+++ Source information +++

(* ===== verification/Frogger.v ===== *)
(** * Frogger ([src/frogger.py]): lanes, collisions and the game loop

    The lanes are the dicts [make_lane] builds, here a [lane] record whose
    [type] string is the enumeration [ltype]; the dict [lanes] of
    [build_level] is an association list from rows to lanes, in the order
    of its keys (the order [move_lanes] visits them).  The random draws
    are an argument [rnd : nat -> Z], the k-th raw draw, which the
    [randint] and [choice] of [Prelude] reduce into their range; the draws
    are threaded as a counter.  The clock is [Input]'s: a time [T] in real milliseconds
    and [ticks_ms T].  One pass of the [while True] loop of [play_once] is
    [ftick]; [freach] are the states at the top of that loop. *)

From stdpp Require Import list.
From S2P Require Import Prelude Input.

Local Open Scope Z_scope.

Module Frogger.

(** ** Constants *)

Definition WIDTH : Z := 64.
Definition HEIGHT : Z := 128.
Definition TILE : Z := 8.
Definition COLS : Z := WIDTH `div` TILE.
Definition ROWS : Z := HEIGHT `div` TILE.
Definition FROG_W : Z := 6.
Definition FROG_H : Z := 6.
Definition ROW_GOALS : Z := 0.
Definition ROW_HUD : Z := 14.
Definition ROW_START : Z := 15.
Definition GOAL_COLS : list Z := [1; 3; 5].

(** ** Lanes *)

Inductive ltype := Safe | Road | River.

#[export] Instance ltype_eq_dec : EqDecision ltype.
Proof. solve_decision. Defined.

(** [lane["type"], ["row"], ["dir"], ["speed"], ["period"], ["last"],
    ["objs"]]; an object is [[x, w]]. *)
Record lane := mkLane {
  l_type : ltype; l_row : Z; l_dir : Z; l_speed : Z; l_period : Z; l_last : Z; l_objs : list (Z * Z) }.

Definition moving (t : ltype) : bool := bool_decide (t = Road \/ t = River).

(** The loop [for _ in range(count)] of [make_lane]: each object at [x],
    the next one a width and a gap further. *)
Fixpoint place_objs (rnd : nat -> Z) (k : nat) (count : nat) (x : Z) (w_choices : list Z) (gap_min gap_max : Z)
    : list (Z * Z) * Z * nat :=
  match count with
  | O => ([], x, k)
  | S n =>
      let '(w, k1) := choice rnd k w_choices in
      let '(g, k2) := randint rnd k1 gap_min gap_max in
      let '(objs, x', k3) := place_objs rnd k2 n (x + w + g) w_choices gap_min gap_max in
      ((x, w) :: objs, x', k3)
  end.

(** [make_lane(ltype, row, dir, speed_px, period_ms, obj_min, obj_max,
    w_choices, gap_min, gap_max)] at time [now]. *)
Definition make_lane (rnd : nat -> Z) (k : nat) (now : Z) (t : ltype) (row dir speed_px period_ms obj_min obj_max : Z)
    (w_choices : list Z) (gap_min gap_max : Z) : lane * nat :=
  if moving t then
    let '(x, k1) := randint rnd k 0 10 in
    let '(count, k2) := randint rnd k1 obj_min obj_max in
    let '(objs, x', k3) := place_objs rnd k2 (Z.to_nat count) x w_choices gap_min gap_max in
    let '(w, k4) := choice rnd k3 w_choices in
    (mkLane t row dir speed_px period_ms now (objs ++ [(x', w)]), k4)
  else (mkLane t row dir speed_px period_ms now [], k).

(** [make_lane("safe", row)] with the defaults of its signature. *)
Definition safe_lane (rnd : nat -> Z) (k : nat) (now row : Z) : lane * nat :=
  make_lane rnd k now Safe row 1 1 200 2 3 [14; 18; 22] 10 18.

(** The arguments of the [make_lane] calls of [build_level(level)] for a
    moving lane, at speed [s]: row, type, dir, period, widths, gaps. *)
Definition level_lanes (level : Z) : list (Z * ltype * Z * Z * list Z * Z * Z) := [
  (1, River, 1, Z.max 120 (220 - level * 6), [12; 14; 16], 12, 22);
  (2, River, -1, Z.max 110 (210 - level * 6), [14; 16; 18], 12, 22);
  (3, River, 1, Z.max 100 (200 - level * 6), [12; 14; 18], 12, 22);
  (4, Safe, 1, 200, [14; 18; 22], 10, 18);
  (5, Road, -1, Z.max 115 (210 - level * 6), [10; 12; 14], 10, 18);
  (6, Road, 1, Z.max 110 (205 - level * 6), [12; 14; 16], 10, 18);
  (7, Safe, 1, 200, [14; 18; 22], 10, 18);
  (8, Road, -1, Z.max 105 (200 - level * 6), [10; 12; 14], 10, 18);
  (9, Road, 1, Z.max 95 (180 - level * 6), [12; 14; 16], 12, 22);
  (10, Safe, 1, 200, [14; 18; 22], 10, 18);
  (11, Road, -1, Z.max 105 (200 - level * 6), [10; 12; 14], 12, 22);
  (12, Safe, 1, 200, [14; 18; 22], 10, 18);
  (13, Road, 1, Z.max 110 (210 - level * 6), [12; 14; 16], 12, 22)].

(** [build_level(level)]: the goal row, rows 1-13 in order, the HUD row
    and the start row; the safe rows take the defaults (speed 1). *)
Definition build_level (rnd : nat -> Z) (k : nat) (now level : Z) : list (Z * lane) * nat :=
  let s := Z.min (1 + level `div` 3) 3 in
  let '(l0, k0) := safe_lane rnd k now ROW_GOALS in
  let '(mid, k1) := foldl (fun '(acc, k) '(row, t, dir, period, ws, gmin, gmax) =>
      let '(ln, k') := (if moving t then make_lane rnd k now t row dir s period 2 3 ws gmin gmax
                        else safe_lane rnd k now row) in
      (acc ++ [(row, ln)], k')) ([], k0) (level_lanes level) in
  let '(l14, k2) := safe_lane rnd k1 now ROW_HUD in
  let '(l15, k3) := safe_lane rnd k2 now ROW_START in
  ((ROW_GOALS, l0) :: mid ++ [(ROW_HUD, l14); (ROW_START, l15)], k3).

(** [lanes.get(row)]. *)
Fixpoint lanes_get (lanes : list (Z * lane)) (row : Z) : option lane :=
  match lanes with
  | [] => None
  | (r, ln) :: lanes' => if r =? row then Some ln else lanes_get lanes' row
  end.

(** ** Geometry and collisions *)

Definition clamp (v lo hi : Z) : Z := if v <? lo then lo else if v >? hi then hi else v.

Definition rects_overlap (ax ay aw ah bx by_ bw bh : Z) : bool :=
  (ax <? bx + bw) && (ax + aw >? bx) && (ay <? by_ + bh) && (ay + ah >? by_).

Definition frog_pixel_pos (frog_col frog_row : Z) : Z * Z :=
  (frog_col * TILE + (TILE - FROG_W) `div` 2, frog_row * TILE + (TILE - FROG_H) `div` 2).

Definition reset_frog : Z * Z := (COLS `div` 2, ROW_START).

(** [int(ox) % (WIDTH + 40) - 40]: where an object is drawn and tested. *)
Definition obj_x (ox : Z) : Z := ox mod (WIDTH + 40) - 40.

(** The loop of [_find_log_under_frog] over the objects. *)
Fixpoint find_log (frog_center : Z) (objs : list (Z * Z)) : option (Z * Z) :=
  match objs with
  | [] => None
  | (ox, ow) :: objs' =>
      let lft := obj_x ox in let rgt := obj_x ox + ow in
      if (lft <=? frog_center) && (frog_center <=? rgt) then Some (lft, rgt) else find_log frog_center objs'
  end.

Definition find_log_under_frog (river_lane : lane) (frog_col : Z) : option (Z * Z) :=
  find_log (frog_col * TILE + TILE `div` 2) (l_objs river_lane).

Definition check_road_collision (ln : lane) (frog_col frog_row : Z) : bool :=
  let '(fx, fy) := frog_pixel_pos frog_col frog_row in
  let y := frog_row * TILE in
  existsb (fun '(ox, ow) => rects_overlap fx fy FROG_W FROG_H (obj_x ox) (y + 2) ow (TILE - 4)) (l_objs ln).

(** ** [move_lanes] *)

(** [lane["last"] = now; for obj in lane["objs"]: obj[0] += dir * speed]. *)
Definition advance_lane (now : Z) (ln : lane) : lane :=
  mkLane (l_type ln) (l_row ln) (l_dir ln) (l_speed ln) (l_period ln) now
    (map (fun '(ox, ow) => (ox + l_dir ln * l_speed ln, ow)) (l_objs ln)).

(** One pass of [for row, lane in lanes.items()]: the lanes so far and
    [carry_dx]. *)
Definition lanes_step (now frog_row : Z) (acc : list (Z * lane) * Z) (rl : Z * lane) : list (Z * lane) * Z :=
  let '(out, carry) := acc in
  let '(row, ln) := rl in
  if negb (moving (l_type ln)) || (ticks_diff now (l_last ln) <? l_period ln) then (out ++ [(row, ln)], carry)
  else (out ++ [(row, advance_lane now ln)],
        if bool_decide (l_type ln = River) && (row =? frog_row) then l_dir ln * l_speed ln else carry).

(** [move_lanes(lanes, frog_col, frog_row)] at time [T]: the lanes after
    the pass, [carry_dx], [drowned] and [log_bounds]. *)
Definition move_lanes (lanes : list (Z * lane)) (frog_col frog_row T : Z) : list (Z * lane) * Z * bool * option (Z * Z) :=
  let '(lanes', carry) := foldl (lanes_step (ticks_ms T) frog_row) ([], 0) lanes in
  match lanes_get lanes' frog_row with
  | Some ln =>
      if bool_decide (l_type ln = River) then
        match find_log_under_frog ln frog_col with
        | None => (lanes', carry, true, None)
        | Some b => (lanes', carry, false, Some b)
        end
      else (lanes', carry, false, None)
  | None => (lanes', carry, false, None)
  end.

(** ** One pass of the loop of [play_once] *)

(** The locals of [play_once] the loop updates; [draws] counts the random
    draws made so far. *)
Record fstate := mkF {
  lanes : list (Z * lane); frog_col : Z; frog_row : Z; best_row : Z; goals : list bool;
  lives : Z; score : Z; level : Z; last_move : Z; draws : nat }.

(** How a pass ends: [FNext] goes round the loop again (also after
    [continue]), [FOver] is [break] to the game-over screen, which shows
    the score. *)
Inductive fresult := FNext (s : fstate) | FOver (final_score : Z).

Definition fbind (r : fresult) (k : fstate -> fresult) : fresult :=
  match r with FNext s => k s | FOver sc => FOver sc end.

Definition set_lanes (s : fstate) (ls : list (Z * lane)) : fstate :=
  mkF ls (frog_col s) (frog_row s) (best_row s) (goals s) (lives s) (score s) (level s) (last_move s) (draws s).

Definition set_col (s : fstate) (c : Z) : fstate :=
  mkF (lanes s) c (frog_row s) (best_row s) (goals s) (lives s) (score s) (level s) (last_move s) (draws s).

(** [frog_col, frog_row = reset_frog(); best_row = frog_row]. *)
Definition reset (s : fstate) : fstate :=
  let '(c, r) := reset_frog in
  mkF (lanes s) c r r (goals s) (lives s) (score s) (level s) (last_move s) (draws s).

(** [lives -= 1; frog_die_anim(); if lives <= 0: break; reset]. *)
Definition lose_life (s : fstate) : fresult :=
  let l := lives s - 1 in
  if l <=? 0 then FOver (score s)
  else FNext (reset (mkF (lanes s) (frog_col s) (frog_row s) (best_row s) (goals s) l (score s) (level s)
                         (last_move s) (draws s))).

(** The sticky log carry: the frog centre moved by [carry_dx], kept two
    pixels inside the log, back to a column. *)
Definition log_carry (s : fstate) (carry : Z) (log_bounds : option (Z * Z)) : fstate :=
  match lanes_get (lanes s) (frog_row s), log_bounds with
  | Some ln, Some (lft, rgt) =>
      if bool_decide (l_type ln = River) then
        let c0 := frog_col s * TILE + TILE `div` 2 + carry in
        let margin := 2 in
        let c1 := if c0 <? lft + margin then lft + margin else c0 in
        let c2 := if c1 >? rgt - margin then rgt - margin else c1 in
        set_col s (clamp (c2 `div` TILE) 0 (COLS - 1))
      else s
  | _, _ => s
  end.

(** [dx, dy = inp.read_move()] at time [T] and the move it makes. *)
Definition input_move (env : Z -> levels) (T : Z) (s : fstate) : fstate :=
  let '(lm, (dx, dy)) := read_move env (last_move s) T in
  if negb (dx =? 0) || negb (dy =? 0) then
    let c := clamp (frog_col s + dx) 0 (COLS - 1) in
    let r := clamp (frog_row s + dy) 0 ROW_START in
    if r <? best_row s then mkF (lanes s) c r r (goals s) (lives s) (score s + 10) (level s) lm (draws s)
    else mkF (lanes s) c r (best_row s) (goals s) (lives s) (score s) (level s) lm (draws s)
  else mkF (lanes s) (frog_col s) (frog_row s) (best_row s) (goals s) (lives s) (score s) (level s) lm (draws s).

+++

## [Task description]
Beginning at the line with "Inductive fresult := FNext" and stopping after the line with "mkF (lanes s) c (frog_row", please write out every line of the data above exactly and nothing else.

## [Task result]
Inductive fresult := FNext (s : fstate) | FOver (final_score : Z).

Definition fbind (r : fresult) (k : fstate -> fresult) : fresult :=
  match r with FNext s => k s | FOver sc => FOver sc end.

Definition set_lanes (s : fstate) (ls : list (Z * lane)) : fstate :=
  mkF ls (frog_col s) (frog_row s) (best_row s) (goals s) (lives s) (score s) (level s) (last_move s) (draws s).

Definition set_col (s : fstate) (c : Z) : fstate :=
  mkF (lanes s) c (frog_row s) (best_row s) (goals s) (lives s) (score s) (level s) (last_move s) (draws s).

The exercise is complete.